Direct Electrophysiological Imaging, Analyzing Brain-induced Magnetic Stimulation Response, for the Diagnosis and Indication of Ventriculoperitoneal Shunting in Patients with Normal Pressure Hydrocephalus
Tal Davidy1, Saar Anis2, Alexandra Suminski1, Yakov Zauberman3, Tsvia Fay-Karmon2, Orit Lesman-Segev2, Sharon Hassin-Baer2
1Department of Neurology, Movement Disorders Institute, Chaim Sheba Medical Center, 2Department of Neurology, Movement Disorders Institute, Chaim Sheba Medical Center; Sackler Faculty of Medicine, Tel-Aviv University, 3Department of Neurosurgery, Chaim Sheba Medical Center; Sackler Faculty of Medicine, Tel-Aviv University
Objective:

Assess the utility of Delphi as an alternative for CSF tap test in prediction of response to ventriculoperitoneal shunt (VPS) in normal pressure hydrocephalus (NPH).

Background:

NPH is a condition of disturbed CSF dynamics, defined by a clinical triad of gait disturbance, urinary complaints, and cognitive decline, in the presence of hydrocephalus. Current treatment is implantation of a VPS, which is indicated followed an improvement on a CSF tap test (removal of 30-50 ml of CSF while measuring change in "Timed Up and Go (TUG)"). This in an invasive test with several drawbacks. There is an ongoing need for a safer, objective procedure to allow clinicians more precise prediction of treatment response.

Design/Methods:

Twenty "probable NPH" patients and 20 age matched healthy controls underwent a neurological exam, cognitive evaluation and brain MRI scans.  

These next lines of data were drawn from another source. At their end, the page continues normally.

Record JournalScanReport := mkJournalScanReport {
  jr_records : N;
  jr_bytes : N;
  jr_last_sequence : N;
  jr_skipped_records : N;
  jr_tail_truncated : bool;
  jr_truncate_to_bytes : N }.

(** [replay]: the visitor works on the state [S] of the caller. *)
Definition replay {S} (repair : bool) (visitor : JournalRecordView -> M ErrorCode S unit)
  (ds : DurableStore) (s : S) : (DurableStore * S) * Res JournalScanReport :=
  match io_call ds with
  | (ds, Err e) => ((ds, s), Err e)
  | (ds, Ok _) =>
      let '(s, outcome) := scan_bytes true visitor (ds_journal ds) s in
      match so_status outcome with
      | Err e => ((ds, s), Err e)
      | Ok _ =>
          let torn := bool_decide (so_stop outcome = TornTail) in
          let report := mkJournalScanReport (so_records outcome) (so_valid_bytes outcome)
            (so_last_sequence outcome) (so_skipped outcome) torn (so_valid_bytes outcome) in
          let finish : StoreM unit :=
            (if torn && repair then
               truncate_file (so_valid_bytes outcome) ;;;
               flush_to_stable_storage ;;;
               modify (fun ds => ds <| ds_valid_bytes := so_valid_bytes outcome |>
                                    <| ds_last_sequence := so_last_sequence outcome |>
                                    <| ds_torn_tail_pending := false |>)
             else ret tt) ;;;
            io_call in
          match finish ds with
          | (ds, Ok _) => ((ds, s), Ok report)
          | (ds, Err e) => ((ds, s), Err e)
          end
      end
  end.

(** The checks of [read_snapshot] on the blob it read. *)
Definition parse_snapshot (blob : bytes) : Res bytes :=
  fail_if negb (decode_u32_le blob =? kSnapshotMagic) with CorruptData ;;
  fail_if negb (decode_u16_le (drop 4 blob) =? kDurableFormatGeneration) with Unsupported ;;
  fail_if negb (decode_u32_le (drop 16 blob) =? crc32c (take 16 blob)) with CorruptData ;;
  let payload_length := decode_u32_le (drop 8 blob) in
  fail_if negb (payload_length =? blen blob - kSnapshotHeaderBytes) with CorruptData ;;
  let payload := take (N.to_nat payload_length) (drop 20 blob) in
  fail_if negb (decode_u32_le (drop 12 blob) =? crc32c payload) with CorruptData ;;
  Ok payload.

Definition read_snapshot : StoreM bytes :=
  let* ds := get in
  match ds_snapshot ds with
  | None => throw NotFound
  | Some blob =>
      io_call ;;;   (* file_size *)
      reject_if (blen blob <? kSnapshotHeaderBytes)
                || (kMaxSnapshotPayload + kSnapshotHeaderBytes <? blen blob)
        with CorruptData ;;
      io_call ;;;   (* fopen *)
      lift (parse_snapshot blob)
  end.

Definition write_snapshot (payload : bytes) : StoreM unit :=
  reject_if kMaxSnapshotPayload <? blen payload with Oversized ;;
  let blob := build_snapshot_blob payload in
  io_call ;;;   (* fopen *)
  modify (fun ds => ds <| ds_snapshot_temp := Some [] |>) ;;;
  (fun ds =>
     match (io_write blob (fun data ds => ds <| ds_snapshot_temp := Some data |>) ;;;
            flush_to_stable_storage) ds with
     | (ds, Err e) => (ds <| ds_snapshot_temp := None |>, Err e)
     | (ds, Ok _) =>
         match io_call ds with   (* rename *)
         | (ds, Err e) => (ds <| ds_snapshot_temp := None |>, Err e)
         | (ds, Ok _) =>
             (ds <| ds_snapshot := ds_snapshot_temp ds |> <| ds_snapshot_temp := None |>, Ok tt)
         end
     end).

Definition compact (snapshot_payload : bytes) : StoreM unit :=
  write_snapshot snapshot_payload ;;;
  truncate_file 0 ;;;
  flush_to_stable_storage ;;;
  io_call ;;;
  modify (fun ds => ds <| ds_last_sequence := 0 |> <| ds_valid_bytes := 0 |>
                       <| ds_torn_tail_pending := false |>).

(** ** Records read back *)

Definition sealed_header (type sequence length : N) : bytes :=
  journal_header type sequence length ++
  encode_u32_le (crc32c (journal_header type sequence length)).

Lemma build_journal_record_split t q p :
  build_journal_record t q p =
  sealed_header t q (blen p) ++ p ++ encode_u32_le (crc32c p).
Proof. unfold build_journal_record, sealed_header. by rewrite <- app_assoc. Qed.

Lemma length_journal_header t q n : length (journal_header t q n) = 20%nat.
Proof. reflexivity. Qed.

Lemma length_sealed_header t q n : length (sealed_header t q n) = 24%nat.
Proof. reflexivity. Qed.

Lemma length_build t q p :
  length (build_journal_record t q p) = (28 + length p)%nat.
Proof.
  rewrite build_journal_record_split, !length_app, length_sealed_header.
  unfold encode_u32_le. rewrite length_encode_le. lia.
Qed.

Lemma blen_build t q p : blen (build_journal_record t q p) = journal_record_bytes (blen p).
Proof.
  unfold blen, journal_record_bytes, kJournalHeaderBytes, kJournalTrailerBytes.
  rewrite length_build. lia.
Qed.

Section RecordLayout.
Context (b : bool) (t q n : N).
Hypotheses (Ht : t < u16_mod) (Hq : u64 q) (Hn : n <= kMaxJournalRecordPayload).

(** A sealed header passes every header check but the one on the sequence. *)
Lemma read_record_sealed expected body :
  read_record b expected (sealed_header t q n ++ body) =
  if q =? expected then read_body b t q n body else Corrupt SequenceGap.
Proof.
  assert (q < u64_mod) as Hq' by (unfold u64, u64_max, u64_mod in *; lia).
  assert (n < u32_mod) as Hn' by (unfold kMaxJournalRecordPayload, u32_mod in *; lia).
  unfold read_record. cbv zeta.
  rewrite (take_app_length' (sealed_header t q n)) by reflexivity.
  rewrite (drop_app_length' (sealed_header t q n)) by reflexivity.
  unfold blen. rewrite length_sealed_header.
  change (N.of_nat 24 =? 0) with false. change (N.of_nat 24 =? kJournalHeaderBytes) with true.
  cbn [negb].
  assert (take 20 (sealed_header t q n) = journal_header t q n) as ->.
  { unfold sealed_header. apply take_app_length'. reflexivity. }
  assert (drop 20 (sealed_header t q n)
          = encode_u32_le (crc32c (journal_header t q n))) as ->.
  { unfold sealed_header. apply drop_app_length'. reflexivity. }
  unfold sealed_header, journal_header. rewrite <- !app_assoc.
  rewrite decode_u32_app by done. rewrite N.eqb_refl. cbn [negb].
  rewrite (drop_app_length' (encode_u32_le _)) by reflexivity.
  rewrite decode_u16_app by done. rewrite N.eqb_refl. cbn [negb].
  rewrite (drop_app_add' (encode_u32_le _) _ 4 2) by reflexivity.
  rewrite (drop_app_length' (encode_u16_le _)) by reflexivity.
  rewrite decode_u16_app by done.
  rewrite (drop_app_add' (encode_u32_le _) _ 4 4) by reflexivity.
  rewrite (drop_app_add' (encode_u16_le _) _ 2 2) by reflexivity.
  rewrite (drop_app_length' (encode_u16_le _)) by reflexivity.
  rewrite decode_u64_app by done.
  rewrite (drop_app_add' (encode_u32_le _) _ 4 12) by reflexivity.
  rewrite (drop_app_add' (encode_u16_le _) _ 2 10) by reflexivity.
  rewrite (drop_app_add' (encode_u16_le _) _ 2 8) by reflexivity.
  rewrite (drop_app_length' (encode_u64_le _)) by reflexivity.
  rewrite decode_u32_app by done.
  set (h := encode_u32_le _ ++ encode_u16_le _ ++ encode_u16_le t ++ _).
  pose proof (decode_u32_app (crc32c h) [] (crc32c_bound h)) as Hc.
  rewrite app_nil_r in Hc. rewrite Hc, N.eqb_refl. cbn [negb].
  rewrite (proj2 (N.ltb_ge _ _)) by done. by destruct (q =? expected).
Qed.

Lemma read_record_header body :
  read_record b q (sealed_header t q n ++ body) = read_body b t q n body.
Proof. by rewrite read_record_sealed, N.eqb_refl. Qed.
End RecordLayout.

(** ** Termination of the scan *)

Lemma read_body_shrinks b t q n body view rest :
  read_body b t q n body = Whole view rest -> (length rest <= length body)%nat.
Proof.
  unfold read_body. repeat case_match; try discriminate. intros [= <- <-].
  rewrite !length_drop. lia.
Qed.

Lemma read_record_shrinks b e data view rest :
  read_record b e data = Whole view rest -> (length rest < length data)%nat.
Proof.
  unfold read_record. cbv zeta.
  destruct (N.eqb_spec (blen (take 24 data)) 0) as [|Hz]; [discriminate|].
  unfold blen in Hz. rewrite length_take in Hz.
  repeat (case_match; [discriminate|]). intros Hbody%read_body_shrinks.
  rewrite length_drop in Hbody. lia.
Qed.

(** The scan never runs out of fuel: any two amounts above the number of bytes
    give the same result. *)
Lemma scan_loop_enough {S} b (visitor : JournalRecordView -> M ErrorCode S unit)
  fuel fuel' e data o s :
  (length data < fuel)%nat -> (length data < fuel')%nat ->
  scan_loop b visitor fuel e data o s = scan_loop b visitor fuel' e data o s.
Proof.
  revert fuel' e data o s. induction fuel as [|fuel IH]; intros fuel' e data o s H1 H2; [lia|].
  destruct fuel' as [|fuel']; [lia|]. rewrite !scan_loop_S.
  destruct (read_record b e data) as [| |c|view rest] eqn:Hr; try done.
  apply read_record_shrinks in Hr.
  destruct (visitor view s) as [s' [[]|err]]; [|done]. apply IH; lia.
Qed.

(** ** The journal as a log of records *)

Abbreviation Log := (list (JournalRecordType * bytes)).

(** The file contents of a log whose first record carries sequence [q]. *)
Fixpoint encode_log (q : N) (log : Log) : bytes :=
  match log with
  | [] => []
  | (t, p) :: log => build_journal_record (record_type_value t) q p ++ encode_log (q + 1) log
  end.

Fixpoint log_views (q : N) (log : Log) : list JournalRecordView :=
  match log with
  | [] => []
  | (t, p) :: log => mkJournalRecordView (record_type_value t) q p :: log_views (q + 1) log
  end.

(** The records that lie entirely within the first [k] bytes. *)
Fixpoint surviving (k : nat) (log : Log) : Log :=
  match log with
  | [] => []
  | (t, p) :: log =>
      if (28 + length p <=? k)%nat then (t, p) :: surviving (k - (28 + length p)) log else []
  end.

Definition log_wf (q : N) (log : Log) : Prop :=
  Forall (fun '(_, p) => blen p <= kMaxJournalRecordPayload) log /\
  q + N.of_nat (length log) <= u64_max.

(** The visitor over a list of records, stopping at the first refusal. *)
Fixpoint visit_all {S} (visitor : JournalRecordView -> M ErrorCode S unit)
  (views : list JournalRecordView) (s : S) : S * Status :=
  match views with
  | [] => (s, Ok tt)
  | v :: views =>
      match visitor v s with
      | (s, Ok _) => visit_all visitor views s
      | (s, Err e) => (s, Err e)
      end
  end.

Lemma record_type_value_bound t : record_type_value t < u16_mod.
Proof. by destruct t. Qed.

Lemma record_type_known t : (record_type_value JCheckpoint <? record_type_value t) = false.
Proof. by destruct t. Qed.

Lemma record_type_roundtrip t : record_type_of_value (record_type_value t) = Some t.
Proof. by destruct t. Qed.

Lemma read_body_whole b t q p rest :
  read_body b (record_type_value t) q (blen p) (p ++ encode_u32_le (crc32c p) ++ rest) =
  Whole (mkJournalRecordView (record_type_value t) q p) rest.
Proof.
  unfold read_body, blen. cbv zeta. rewrite Nat2N.id.
  rewrite (take_app_length' p) by done. rewrite (drop_app_length' p) by done.
  rewrite N.eqb_refl. cbn [negb].
  rewrite (take_app_length' (encode_u32_le _)) by reflexivity.
  rewrite (drop_app_length' (encode_u32_le _)) by reflexivity.
  change (N.of_nat (length (encode_u32_le (crc32c p)))) with 4.
  change (4 =? kJournalTrailerBytes) with true. cbn [negb].
  pose proof (decode_u32_app (crc32c p) [] (crc32c_bound p)) as Hc.
  rewrite app_nil_r in Hc. rewrite Hc, N.eqb_refl, record_type_known. cbn [negb].
  by rewrite andb_false_r.
Qed.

All subjects performed Delphi, a non-invasive measure that probes brain network response, through induction of focused magnetic stimulation over selected brain networks, while simultaneously measuring the brain electrophysiological response. A subset of subjects which underwent VPS were evaluated for their symptoms 1-3 months following the operation.

Results:

Significant differences were measured in Delphi Waveform Adherence (WFA) between NPH patients from age matched HC (p<0.01) in response to primary motor cortex stimulation and lower motor threshold (p<0.01). Delphi WFA and the Interhemispheric Coherence (IHC) of Delphi waveform in response to M1 stimulation at baseline, was highly correlated to the change in symptoms post VPS (r=-0.84, p=0.02 and r=-0.92 p=0.0007 respectively) as opposed to CSF Tap test (r=-0.58, p=0.18) which did not show significant correlation.

Conclusions:

These results demonstrate Delphi’s potential superiority in the prediction of VPS effect in NPH. If verified in a larger sample this might pose Delphi as a substitute diagnostic test for NPH and an enhanced predictive tool for the response to VPS thus enabling better patient management.